Repeat exactly, and only, the lines of the entries below from the one with "Definition SetFormatter (f" through the one with "ret (Some v)", both ends included.
········
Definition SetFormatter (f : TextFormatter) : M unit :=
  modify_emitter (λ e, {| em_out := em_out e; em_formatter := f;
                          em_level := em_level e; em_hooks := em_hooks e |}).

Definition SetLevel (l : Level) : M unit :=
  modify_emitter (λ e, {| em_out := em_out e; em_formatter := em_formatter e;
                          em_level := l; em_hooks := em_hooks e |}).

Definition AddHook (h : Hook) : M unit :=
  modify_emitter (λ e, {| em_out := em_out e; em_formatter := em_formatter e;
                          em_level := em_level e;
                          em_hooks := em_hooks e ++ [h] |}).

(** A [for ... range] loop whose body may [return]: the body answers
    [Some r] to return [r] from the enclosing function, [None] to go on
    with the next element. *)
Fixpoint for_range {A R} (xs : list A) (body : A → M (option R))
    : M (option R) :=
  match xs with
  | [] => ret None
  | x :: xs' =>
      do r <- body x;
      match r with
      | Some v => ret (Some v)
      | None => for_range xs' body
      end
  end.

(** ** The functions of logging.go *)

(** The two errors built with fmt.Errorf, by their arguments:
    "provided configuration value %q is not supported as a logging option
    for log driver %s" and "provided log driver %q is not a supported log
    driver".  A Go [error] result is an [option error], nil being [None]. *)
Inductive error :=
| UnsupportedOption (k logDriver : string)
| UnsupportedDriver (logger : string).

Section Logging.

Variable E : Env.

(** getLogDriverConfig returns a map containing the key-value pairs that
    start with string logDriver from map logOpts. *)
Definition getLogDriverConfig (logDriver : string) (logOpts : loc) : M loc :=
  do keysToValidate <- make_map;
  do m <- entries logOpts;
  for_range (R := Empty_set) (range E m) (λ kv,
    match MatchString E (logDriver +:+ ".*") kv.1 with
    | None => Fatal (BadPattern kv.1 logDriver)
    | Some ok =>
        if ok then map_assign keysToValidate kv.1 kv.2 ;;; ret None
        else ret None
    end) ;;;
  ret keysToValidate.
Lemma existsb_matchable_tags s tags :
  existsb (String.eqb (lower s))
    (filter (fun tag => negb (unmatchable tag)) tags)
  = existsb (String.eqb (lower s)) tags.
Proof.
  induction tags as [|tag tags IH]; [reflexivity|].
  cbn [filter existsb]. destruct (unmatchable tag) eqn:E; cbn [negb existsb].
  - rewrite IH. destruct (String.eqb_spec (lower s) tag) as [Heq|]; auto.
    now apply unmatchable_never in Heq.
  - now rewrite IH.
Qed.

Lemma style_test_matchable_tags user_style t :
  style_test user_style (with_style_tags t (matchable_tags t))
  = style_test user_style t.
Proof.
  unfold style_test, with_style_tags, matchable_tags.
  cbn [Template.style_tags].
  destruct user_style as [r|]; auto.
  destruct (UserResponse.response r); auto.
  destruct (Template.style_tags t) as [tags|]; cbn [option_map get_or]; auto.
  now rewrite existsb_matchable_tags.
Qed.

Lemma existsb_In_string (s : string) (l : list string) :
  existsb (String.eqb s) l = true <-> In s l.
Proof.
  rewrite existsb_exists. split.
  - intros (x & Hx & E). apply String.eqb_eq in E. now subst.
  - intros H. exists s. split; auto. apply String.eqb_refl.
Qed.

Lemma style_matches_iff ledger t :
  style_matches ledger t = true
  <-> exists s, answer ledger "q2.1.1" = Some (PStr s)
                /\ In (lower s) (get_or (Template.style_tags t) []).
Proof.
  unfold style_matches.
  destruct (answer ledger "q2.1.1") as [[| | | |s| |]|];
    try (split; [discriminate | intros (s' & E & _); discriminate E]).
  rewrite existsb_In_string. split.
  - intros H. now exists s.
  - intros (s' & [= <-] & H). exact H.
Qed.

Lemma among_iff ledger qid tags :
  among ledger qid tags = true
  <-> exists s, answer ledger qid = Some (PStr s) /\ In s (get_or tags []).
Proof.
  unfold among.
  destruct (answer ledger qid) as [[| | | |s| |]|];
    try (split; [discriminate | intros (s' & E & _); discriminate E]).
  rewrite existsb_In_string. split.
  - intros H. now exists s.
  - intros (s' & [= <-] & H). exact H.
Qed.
········
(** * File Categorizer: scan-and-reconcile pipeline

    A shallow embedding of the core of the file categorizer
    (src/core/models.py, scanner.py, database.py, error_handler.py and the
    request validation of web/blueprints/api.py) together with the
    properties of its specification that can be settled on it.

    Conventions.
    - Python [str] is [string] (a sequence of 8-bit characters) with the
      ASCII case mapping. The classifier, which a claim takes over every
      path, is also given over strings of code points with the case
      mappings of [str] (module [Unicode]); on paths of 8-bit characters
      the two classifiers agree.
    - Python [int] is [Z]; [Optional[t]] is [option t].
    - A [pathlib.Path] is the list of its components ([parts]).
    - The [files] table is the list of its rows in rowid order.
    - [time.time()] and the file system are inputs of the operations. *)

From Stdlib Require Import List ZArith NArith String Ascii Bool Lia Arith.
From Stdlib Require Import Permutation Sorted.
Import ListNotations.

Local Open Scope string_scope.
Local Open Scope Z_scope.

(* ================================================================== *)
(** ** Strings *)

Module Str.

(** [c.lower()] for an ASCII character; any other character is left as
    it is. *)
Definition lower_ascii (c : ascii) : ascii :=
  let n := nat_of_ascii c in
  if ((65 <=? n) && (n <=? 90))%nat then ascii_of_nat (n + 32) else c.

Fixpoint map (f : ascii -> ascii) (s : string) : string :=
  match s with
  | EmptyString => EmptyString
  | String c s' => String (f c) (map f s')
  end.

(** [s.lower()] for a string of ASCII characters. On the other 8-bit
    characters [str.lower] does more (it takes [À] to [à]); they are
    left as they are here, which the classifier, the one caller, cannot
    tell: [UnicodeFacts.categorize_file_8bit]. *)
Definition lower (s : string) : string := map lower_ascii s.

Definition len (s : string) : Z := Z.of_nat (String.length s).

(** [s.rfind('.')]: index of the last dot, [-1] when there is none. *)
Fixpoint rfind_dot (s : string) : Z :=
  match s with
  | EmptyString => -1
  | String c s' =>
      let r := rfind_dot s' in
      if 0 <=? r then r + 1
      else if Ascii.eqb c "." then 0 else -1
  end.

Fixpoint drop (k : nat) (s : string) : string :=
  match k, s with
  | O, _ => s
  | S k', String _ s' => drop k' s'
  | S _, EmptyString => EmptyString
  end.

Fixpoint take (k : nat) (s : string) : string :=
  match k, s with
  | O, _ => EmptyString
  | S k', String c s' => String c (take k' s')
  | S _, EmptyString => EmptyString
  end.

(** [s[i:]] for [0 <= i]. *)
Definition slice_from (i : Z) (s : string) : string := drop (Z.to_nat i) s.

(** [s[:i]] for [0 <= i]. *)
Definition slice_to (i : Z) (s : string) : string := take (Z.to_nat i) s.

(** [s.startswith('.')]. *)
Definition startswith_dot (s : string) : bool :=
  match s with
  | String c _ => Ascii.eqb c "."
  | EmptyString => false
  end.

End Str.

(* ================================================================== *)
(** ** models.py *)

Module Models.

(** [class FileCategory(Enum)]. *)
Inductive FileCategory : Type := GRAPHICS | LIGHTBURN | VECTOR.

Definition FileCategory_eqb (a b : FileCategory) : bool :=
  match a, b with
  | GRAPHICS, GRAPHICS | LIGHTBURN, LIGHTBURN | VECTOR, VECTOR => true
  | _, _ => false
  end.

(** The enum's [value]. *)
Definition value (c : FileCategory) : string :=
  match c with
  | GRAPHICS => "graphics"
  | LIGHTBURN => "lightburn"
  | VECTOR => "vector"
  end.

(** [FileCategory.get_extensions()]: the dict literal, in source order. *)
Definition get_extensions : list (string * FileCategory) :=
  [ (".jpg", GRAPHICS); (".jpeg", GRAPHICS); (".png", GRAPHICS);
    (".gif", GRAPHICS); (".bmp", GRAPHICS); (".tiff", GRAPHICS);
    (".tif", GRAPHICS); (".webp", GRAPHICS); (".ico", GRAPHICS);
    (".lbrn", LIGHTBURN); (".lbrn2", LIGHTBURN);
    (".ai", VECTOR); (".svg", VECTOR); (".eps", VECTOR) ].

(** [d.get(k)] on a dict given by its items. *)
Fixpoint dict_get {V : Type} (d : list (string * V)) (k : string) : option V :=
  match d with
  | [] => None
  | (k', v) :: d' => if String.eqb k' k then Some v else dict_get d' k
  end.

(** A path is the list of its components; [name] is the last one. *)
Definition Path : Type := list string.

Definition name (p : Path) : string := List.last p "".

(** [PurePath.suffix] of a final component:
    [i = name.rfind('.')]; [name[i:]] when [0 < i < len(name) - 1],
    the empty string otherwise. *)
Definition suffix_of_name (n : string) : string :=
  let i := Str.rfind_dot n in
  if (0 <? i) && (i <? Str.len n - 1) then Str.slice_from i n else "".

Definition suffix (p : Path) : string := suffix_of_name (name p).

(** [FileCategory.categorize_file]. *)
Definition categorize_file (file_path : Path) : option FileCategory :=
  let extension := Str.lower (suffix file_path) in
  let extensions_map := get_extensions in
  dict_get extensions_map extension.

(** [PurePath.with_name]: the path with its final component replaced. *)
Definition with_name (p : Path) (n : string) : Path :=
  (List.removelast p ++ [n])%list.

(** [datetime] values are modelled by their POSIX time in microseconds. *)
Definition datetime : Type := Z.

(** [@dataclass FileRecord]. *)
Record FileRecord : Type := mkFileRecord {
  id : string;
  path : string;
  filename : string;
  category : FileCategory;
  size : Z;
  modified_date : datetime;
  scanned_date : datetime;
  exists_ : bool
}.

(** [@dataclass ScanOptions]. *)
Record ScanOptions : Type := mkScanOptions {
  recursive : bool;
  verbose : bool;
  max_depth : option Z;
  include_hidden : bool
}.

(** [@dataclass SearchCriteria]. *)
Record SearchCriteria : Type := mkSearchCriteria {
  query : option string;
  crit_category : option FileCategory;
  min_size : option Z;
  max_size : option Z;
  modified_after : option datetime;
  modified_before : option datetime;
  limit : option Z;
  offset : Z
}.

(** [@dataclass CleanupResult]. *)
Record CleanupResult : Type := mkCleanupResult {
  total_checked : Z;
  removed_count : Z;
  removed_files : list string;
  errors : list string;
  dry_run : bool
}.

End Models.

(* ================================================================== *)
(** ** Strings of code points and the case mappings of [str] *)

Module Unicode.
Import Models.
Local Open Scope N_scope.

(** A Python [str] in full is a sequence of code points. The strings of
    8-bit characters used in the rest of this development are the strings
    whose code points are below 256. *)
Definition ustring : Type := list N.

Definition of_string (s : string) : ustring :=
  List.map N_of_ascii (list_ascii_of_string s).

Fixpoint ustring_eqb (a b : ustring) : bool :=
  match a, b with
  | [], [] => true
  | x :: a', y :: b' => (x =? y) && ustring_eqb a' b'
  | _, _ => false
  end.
········
* **ANSWER SECTION**
Definition SetFormatter (f : TextFormatter) : M unit :=
  modify_emitter (λ e, {| em_out := em_out e; em_formatter := f;
                          em_level := em_level e; em_hooks := em_hooks e |}).

Definition SetLevel (l : Level) : M unit :=
  modify_emitter (λ e, {| em_out := em_out e; em_formatter := em_formatter e;
                          em_level := l; em_hooks := em_hooks e |}).

Definition AddHook (h : Hook) : M unit :=
  modify_emitter (λ e, {| em_out := em_out e; em_formatter := em_formatter e;
                          em_level := em_level e;
                          em_hooks := em_hooks e ++ [h] |}).

(** A [for ... range] loop whose body may [return]: the body answers
    [Some r] to return [r] from the enclosing function, [None] to go on
    with the next element. *)
Fixpoint for_range {A R} (xs : list A) (body : A → M (option R))
    : M (option R) :=
  match xs with
  | [] => ret None
  | x :: xs' =>
      do r <- body x;
      match r with
      | Some v => ret (Some v)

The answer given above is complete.